Rufschädigend für Hotels
Bei Hotelleriesuisse kennt man die Masche von Agoda. Und dem Dachverband der Schweizer Hotels sind auch andere Plattformen bekannt, die das so machen. «Agoda ist kein Einzelfall», sagt Geschäftsleitungsmitglied Thomas Allemann auf Anfrage. Aus zwei Gründen sei das ärgerlich: Einerseits würden Kunden getäuscht, andererseits könne es rufschädigend sein für Hotelbetriebe, wenn derart hohe Standardpreise kommuniziert würden.

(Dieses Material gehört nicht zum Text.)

(** C21: As long as the [start] functions of the drivers succeed: whatever is registered,
    assigned, read and printed in any order, before and after the initialisation, no
    operation of the console goes wrong, and the state stays one in which every file has a
    device for its direction.  It starts from a list of devices with a serial one. *)
Theorem console_never_faults (calloc : nat -> bool) ops (c : console W) : all_start -> console_ok c -> Forall op_ok ops ->
  exists c', run_ops calloc ops c = Ok (tt, c') /\ console_ok c'.
Proof. intros Hs. by apply run_ops_ok. Qed.

(** C22: As long as the [start] functions of the drivers succeed: after [console_init_r]
    every file has the device the environment names, or the serial one where it names none
    that can be used, and the console works. *)
Theorem console_init_r_correct (c : console W) ov env (e : env_names env) : all_start -> console_ok c ->
  exists c', console_init_r ov env c = Ok (0, c') /\ console_ok c' /\ devinit c' = true /\
    stdio_devices c' = [chosen c ov stdin (en_in _ e); chosen c ov stdout (en_out _ e); chosen c ov stderr (en_err _ e)].
Proof. intros Hs. by apply console_init_r_files. Qed.
End Console_theorems.

(** ** A desk with a serial line and a display *)

(** What was printed, by which driver, and the keys to come; [broken] makes the display's
    [start] fail. *)
Record desk (broken : bool) := Desk { printed : list (nat * list Z); keys : list Z }.
Arguments Desk {broken}.
Arguments printed {broken}.
Arguments keys {broken}.

#[export] Instance desk_drivers broken : Drivers (desk broken) := {
  call_start f w := (if broken then -1 else 0, w);
  call_putc f x w := Desk (printed w ++ [(f, [x])]) (keys w);
  call_puts f s w := Desk (printed w ++ [(f, s)]) (keys w);
  call_tstc f w := (b2z (negb (bool_decide (keys w = []))), w);
  call_getc f w := match keys w with [] => (0, w) | k :: ks => (k, Desk (printed w) ks) end;
}.

Lemma desk_starts : forall f (w : desk false), 0 <= fst (call_start f w).
Proof. intros f w. cbn. lia. Qed.

Definition lcd : stdio_dev := Stdio_dev DEV_FLAGS_OUTPUT (zs "lcd") (Some 1%nat) (Some 1%nat) (Some 1%nat) None None.

Definition at_reset {broken} (k : list Z) : console (desk broken) :=
  Con [] [] [None; None; None] (Jt None None None None Serial_printf) false false false true 0 false (Desk [] k).

(** The board after [stdio_init] with a display. *)
Definition board_console {broken} (k : list Z) : console (desk broken) :=
  Con [lcd; serial_dev] [0%nat; 1%nat] [None; None; None] (Jt None None None None Serial_printf) false false false true 0 false (Desk [] k).

Example board_console_init : stdio_init (fun _ => true) [lcd] (@at_reset false []) = Ok (0, board_console []).
Proof. reflexivity. Qed.

Lemma board_console_ok broken k : console_ok (@board_console broken k).
Proof.
  split; cbn; try done.
  - intros p [<-|[<-|[]]]; cbn; lia.
  - repeat constructor; cbn; lia.
  - repeat constructor; cbn; try done; by eexists.
  - intros [|[|[|f]]] p; done.
  - exists 1%nat. done.
Defined.

Definition lcd_env : env_state := make_env 100 [(zs "stdin", zs "serial"); (zs "stdout", zs "lcd")].

Definition lcd_env_names : env_names lcd_env.
Proof. refine (Env_names lcd_env (Some (zs "serial")) (Some (zs "lcd")) None _ _ _); vm_compute; reflexivity. Defined.

Lemma console_assign_correct_witness :
  console_assign stdout (zs "lcd") (@board_console false []) = Ok (0, set_file stdout 0 lcd (board_console [])).
Proof.
  pose proof (console_assign_correct (@board_console false []) stdout (zs "lcd") ltac:(intros p [<-|[<-|[]]]; cbn; lia)) as H.
  destruct (decide (is_file stdout)) as [_|N]; [|exfalso; apply N; by right; left].
  change (usable (@board_console false []) (file_flag stdout) (Some (zs "lcd"))) with (Some 0%nat) in H. destruct H as (d & Hd & E).
  injection Hd as <-. exact E.
Defined.

Lemma console_init_r_correct_witness : exists c', console_init_r false lcd_env (@board_console false []) = Ok (0, c') /\
  stdio_devices c' = [Some 1%nat; Some 0%nat; Some 1%nat].
Proof.
  destruct (console_init_r_correct (@board_console false []) false lcd_env lcd_env_names desk_starts (board_console_ok false [])) as (c' & E & _ & _ & F).
  exists c'. split; [exact E|]. exact F.
Defined.

Definition session : list op := [Puts (zs "boot"); Init false lcd_env; Ctrlc; Putc 10; Assign 1 (zs "serial"); Register lcd; Assign 1 (zs "nothing"); Puts (zs "ready"); Getc].

Lemma console_never_faults_witness : exists c', run_ops (fun _ => true) session (@board_console false [3; 65]) = Ok (tt, c') /\ console_ok c'.
Proof.
  apply (console_never_faults (fun _ => true) session (@board_console false [3; 65]) desk_starts (board_console_ok false [3; 65])).
  repeat constructor; cbn; try done; by eexists.
Defined.

(** A device whose start fails is not assigned, but the console is switched over all the
    same: the next character is printed through a null pointer. *)
Example console_init_r_start_fails : console_init_r false lcd_env (@board_console true []) = Fault.
Proof. vm_compute. reflexivity. Qed.

(** Without an output device the message that there is none is printed through it. *)
Example no_output_device : console_init_r false (make_env 100 []) (@at_reset false []) = Fault.
Proof. vm_compute. reflexivity. Qed.

(** The copies of the names overlap and the last one ends behind the array. *)
Example stdio_deregister_overflows :
  match console_init_r true (make_env 100 []) (@board_console false []) with
  | Ok (_, c) => stdio_deregister (zs "lcd") c
  | _ => OutOfFuel
  end = Fault.
Proof. vm_compute. reflexivity. Qed.

(** A key that is not Ctrl-C is lost. *)
Example ctrlc_swallows : ctrlc (@board_console false (zs "go")) = Ok (0, board_console (zs "o")).
Proof. vm_compute. reflexivity. Qed.

(** Text longer than [printbuffer] runs over its end. *)
Example serial_printf_overflows : serial_printf (zs "%s") [A_str (Some (replicate 281 65))] (@board_console false []) = Fault.
Proof. vm_compute. reflexivity. Qed.
Lemma read_field_any f x : (forall c p, length (pkt (f c p)) = length (pkt p)) ->
  exists r x', read_field f x = Ok (r, x') /\ later x x' /\ (r = true -> exists c, frame x' = f c (frame x)).
Proof.
  intros Hf. destruct (getc_any x) as (r & l & E & Hl). unfold read_field. rewrite (bind_ok _ _ _ _ _ E). destruct r as [c|].
  - eexists true, _. split; [reflexivity|]. split; [|intros _; by exists c]. split; [|cbn; lia]. repeat split. cbn. apply Hf.
  - eexists false, _. split; [reflexivity|]. split; [|done]. apply later_line. lia.
Qed.

Lemma read_data_any n : forall i x, (i + n <= length (pkt (frame x)))%nat ->
  exists r x', read_data n i x = Ok (r, x') /\ later x x' /\ bufp (frame x') = bufp (frame x) /\ len (frame x') = len (frame x).
Proof.
  induction n as [|n IH]; intros i x Hi; cbn [read_data]; [by exists true, x|]. destruct (getc_any x) as (r & l & E & Hl). rewrite (bind_ok _ _ _ _ _ E). destruct r as [c|].
  - set (x1 := set_line l x). rewrite (bind_ok (gets frame) _ x1 (frame x1) x1) by done.
    rewrite (bind_ok (lift _) _ x1 (<[i := c]> (pkt (frame x1))) x1) by (rewrite arr_set_ok; [done|change (frame x1) with (frame x); lia]).
    set (x2 := set_frame (with_pkt (<[i := c]> (pkt (frame x1))) (frame x1)) x1). rewrite (bind_ok (on_frame _) _ x1 tt x2) by done.
    assert (Lp : length (pkt (frame x2)) = length (pkt (frame x))) by (cbn; by rewrite length_insert).
    destruct (IH (S i) x2) as (r & x' & E' & L' & B & N); [rewrite Lp; lia|]. exists r, x'. split; [done|]. split; [|done].
    eapply later_trans; [|exact L']. split; [repeat split; exact Lp|cbn; lia].
  - eexists false, _. split; [reflexivity|]. split; [|done]. apply later_line. lia.
Qed.

(** A packet that was taken lies at the beginning of the buffer. *)
Definition fresh (x : xyz) : Prop := bufp (frame x) = 0%nat /\ (len (frame x) = 128 \/ len (frame x) = 1024).

Lemma check_packet_any x : exists stat x', check_packet x = Ok (stat, x') /\ later x x' /\ (stat = 0 /\ x' = x \/ stat = xyzModem_frame \/ stat = xyzModem_cksum).
Proof.
  unfold check_packet. rewrite (bind_ok get _ x x x) by done. cbv zeta. destruct (negb _).
  - destruct (flush_any x) as (l & E & Hl). rewrite (bind_ok _ _ _ _ _ E). eexists _, _. split; [reflexivity|]. split; [by apply later_line|auto].
  - destruct (crc_mode x); destruct (negb _); eexists _, x; (split; [reflexivity|]); (split; [done|]); auto.
Qed.

(** The statuses of a try without a packet. *)
Definition try_error (stat : Z) : Prop :=
  stat = xyzModem_timeout \/ stat = xyzModem_cancel \/ stat = xyzModem_eof \/ stat = xyzModem_frame \/ stat = xyzModem_cksum.

Lemma read_packet_any c x : ready x -> exists stat x', read_packet c x = Ok (stat, x') /\ later x x' /\ (stat = 0 /\ fresh x' \/ try_error stat).
Proof.
  intros Hr. unfold read_packet, try_error.
  assert (stop : forall r (k : X Z) y, later x y -> (r = true -> exists stat x', k y = Ok (stat, x') /\ later x x' /\ (stat = 0 /\ fresh x' \/ try_error stat)) ->
    exists stat x', (if negb r then mret xyzModem_timeout else k) y = Ok (stat, x') /\ later x x' /\ (stat = 0 /\ fresh x' \/ try_error stat)).
  { intros [] k y Ly H; [by apply H|]. eexists _, y. split; [reflexivity|]. split; [done|]. right. by left. }
  destruct (read_field_any with_blk x) as (r1 & x1 & E1 & L1 & _); [done|]. rewrite (bind_ok _ _ _ _ _ E1). apply stop; [done|]. intros _.
  destruct (read_field_any with_cblk x1) as (r2 & x2 & E2 & L2 & _); [done|]. pose proof (later_trans _ _ _ L1 L2) as L02.
  rewrite (bind_ok _ _ _ _ _ E2). apply stop; [done|]. intros _. cbv zeta. set (n := if c =? SOH then 128 else 1024).
  assert (Hn : n = 128 \/ n = 1024) by (unfold n; destruct (c =? SOH); auto).
  set (x3 := set_frame (with_buf 0 n (frame x2)) x2). rewrite (bind_ok (on_frame _) _ x2 tt x3) by done. assert (L03 : later x x3) by exact L02.
  destruct (read_data_any (Z.to_nat n) 0 x3) as (r4 & x4 & E4 & L4 & B4 & N4).
  { assert (Hr3 : ready x3) by (eapply same_file_ready; [apply L03|done]). rewrite Hr3. destruct Hn as [-> | ->]; cbn; lia. }
  pose proof (later_trans _ _ _ L03 L4) as L04. rewrite (bind_ok _ _ _ _ _ E4). apply stop; [done|]. intros _.
  destruct (read_field_any with_crc1 x4) as (r5 & x5 & E5 & L5 & F5); [done|]. pose proof (later_trans _ _ _ L04 L5) as L05. rewrite (bind_ok _ _ _ _ _ E5). apply stop; [done|]. intros R5.
  destruct (F5 R5) as [v5 Ef5]. rewrite (bind_ok get _ x5 x5 x5) by done.
  assert (H6 : exists r x6, (if crc_mode x5 then read_field with_crc2 else mret true) x5 = Ok (r, x6) /\ later x5 x6 /\ (r = true -> bufp (frame x6) = 0%nat /\ len (frame x6) = n)).
  { destruct (crc_mode x5).
    - destruct (read_field_any with_crc2 x5) as (r6 & x6 & E6 & L6 & F6); [done|]. exists r6, x6. split; [done|]. split; [done|]. intros R6. destruct (F6 R6) as [v6 ->]. rewrite Ef5. cbn. by rewrite B4, N4.
    - exists true, x5. split; [done|]. split; [done|]. intros _. rewrite Ef5. cbn. by rewrite B4, N4. }
  destruct H6 as (r6 & x6 & E6 & L6 & F6). pose proof (later_trans _ _ _ L05 L6) as L06. rewrite (bind_ok _ _ _ _ _ E6). apply stop; [done|]. intros R6. destruct (F6 R6) as [B6 N6].
  destruct (check_packet_any x6) as (st & x7 & E7 & L7 & H7). exists st, x7. split; [done|]. split; [by eapply later_trans|].
  unfold fresh. destruct H7 as [[-> ->]|[-> | ->]]; [left; by rewrite B6, N6|right; unfold try_error; auto 10|right; unfold try_error; auto 10].
Qed.
Lemma bin_data_char_ok k c n : mapped (ram k) (os_data_addr k) n -> 0 < n -> byte c ->
  bin_data_char c k = Ok (tt, with_place (os_data_addr k + 1) (os_data_addr_saved k) (k_data_escape k) (k_data_escape_saved k) (with_ram (<[os_data_addr k := c]> (ram k)) k)).
Proof.
  intros Hm Hn Hc. unfold bin_data_char. rewrite (bind_ok get _ k k k) by done.
  rewrite (bind_ok (on_ram _) _ k tt (with_ram (<[os_data_addr k := c]> (ram k)) k)) by (unfold on_ram; by rewrite (store8_ok _ _ _ n)). done.
Qed.

Lemma k_data_char_ok k c : mapped (ram k) (os_data_addr k) 1 -> byte c -> k_data_char c k = Ok (tt, take_data (his_quote k) [c] k).
Proof.
  intros Hm Hc. unfold k_data_char, take_data. rewrite (bind_ok get _ k k k) by done. cbn [kdecode]. destruct (k_data_escape k) eqn:He.
  - erewrite bind_ok by (apply (bin_data_char_ok k (ktrans c) 1); [done|lia|by apply ktrans_byte]). rewrite He. done.
  - destruct (c =? his_quote k).
    + destruct k. cbn in *. rewrite Z.add_0_r. done.
    + rewrite (bin_data_char_ok k c 1) by (done || lia). rewrite He. done.
Qed.

Lemma take_data_app q l1 l2 k : take_data q (l1 ++ l2) k = take_data q l2 (take_data q l1 k).
Proof.
  unfold take_data. rewrite kdecode_app. destruct (kdecode q (k_data_escape k) l1) as [o1 e1]. cbn [k_data_escape with_place os_data_addr os_data_addr_saved k_data_escape_saved ram with_ram].
  destruct (kdecode q e1 l2) as [o2 e2]. rewrite write_bytes_app, length_app, Nat2Z.inj_add, Z.add_assoc. done.
Qed.
(* ===== verification/Load.v ===== *)
(** * The download commands (common/cmd_load.c)

    [loady] takes a file with XyzModem, [loadb] with Kermit, [loads] S-records; [saves]
    prints S-records.  What is in flash is written by the driver of Flash, the rest of
    the memory directly.  All of them talk over the serial line the console is on, so
    that their messages and their answers to the sender go the same way. *)

From S2P Require Import Prelude Mem Ctype CString Vsprintf Crc Env Eth Command Flash Display Image XyzModem Kermit Srec.

Section Load.
Context {C : Type} `{HB : !NorBus C}.

Record port := Port {
  memory : mem;
  dev : hw C;
  coming : list (Z * Z);
  said : list Z;
  xm : xyz;
  ker : kermit;
  env : environment;
  do_echo : bool;
  load_addr : Z;
  baudrate : Z;
}.

Abbreviation P := (ST port).

Context (banks : list flash_info).

Definition put_memory (m : mem) (p : port) : port := Port m (dev p) (coming p) (said p) (xm p) (ker p) (env p) (do_echo p) (load_addr p) (baudrate p).
Definition put_dev (h : hw C) (p : port) : port := Port (memory p) h (coming p) (said p) (xm p) (ker p) (env p) (do_echo p) (load_addr p) (baudrate p).
Definition put_coming (l : list (Z * Z)) (p : port) : port := Port (memory p) (dev p) l (said p) (xm p) (ker p) (env p) (do_echo p) (load_addr p) (baudrate p).
Definition put_said (s : list Z) (p : port) : port := Port (memory p) (dev p) (coming p) s (xm p) (ker p) (env p) (do_echo p) (load_addr p) (baudrate p).
Definition put_env (e : environment) (p : port) : port := Port (memory p) (dev p) (coming p) (said p) (xm p) (ker p) e (do_echo p) (load_addr p) (baudrate p).
Definition put_echo (b : bool) (p : port) : port := Port (memory p) (dev p) (coming p) (said p) (xm p) (ker p) (env p) b (load_addr p) (baudrate p).
Definition put_load_addr (a : Z) (p : port) : port := Port (memory p) (dev p) (coming p) (said p) (xm p) (ker p) (env p) (do_echo p) a (baudrate p).
Definition put_baudrate (b : Z) (p : port) : port := Port (memory p) (dev p) (coming p) (said p) (xm p) (ker p) (env p) (do_echo p) (load_addr p) b.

Dagegen vorzugehen sei schwierig, sagt Allemann: «Grundsätzlich muss der Hotelier als Geschädigter intervenieren, da es sich um unlauteren Wettbewerb handelt.» Das sei aufwändig und kostspielig.
Klage unwahrscheinlich
Dass ein Hotel tatsächlich Geld in die Hand nimmt und gegen Agoda klagt, scheint unwahrscheinlich. Vor allem auch deshalb, weil unklar ist, ob überhaupt das Schweizerische Gesetz gegen den unlauteren Wettbewerb (UWG) zum Tragen kommt in diesem Fall. Das müsste zunächst durch ein Gericht geklärt werden, heisst es beim Staatssekretariat für Wirtschaft Seco. Und selbst wenn das Schweizerische Recht angewendet werden könnte: «Es wäre sehr schwierig, das UWG gegenüber einem Unternehmen mit Sitz in Singapur durchzusetzen.»
Roger Jutzi vom Hotel Krone Unterstrass in Zürich hofft, dass sich nun noch mehr betroffene Betriebe beim Dachverband Hotelleriesuisse melden. «Wenn wir mehr Betriebe sind mit dem gleichen Problem, können wir auch mehr Macht ausüben auf diese unseriösen Plattformen.»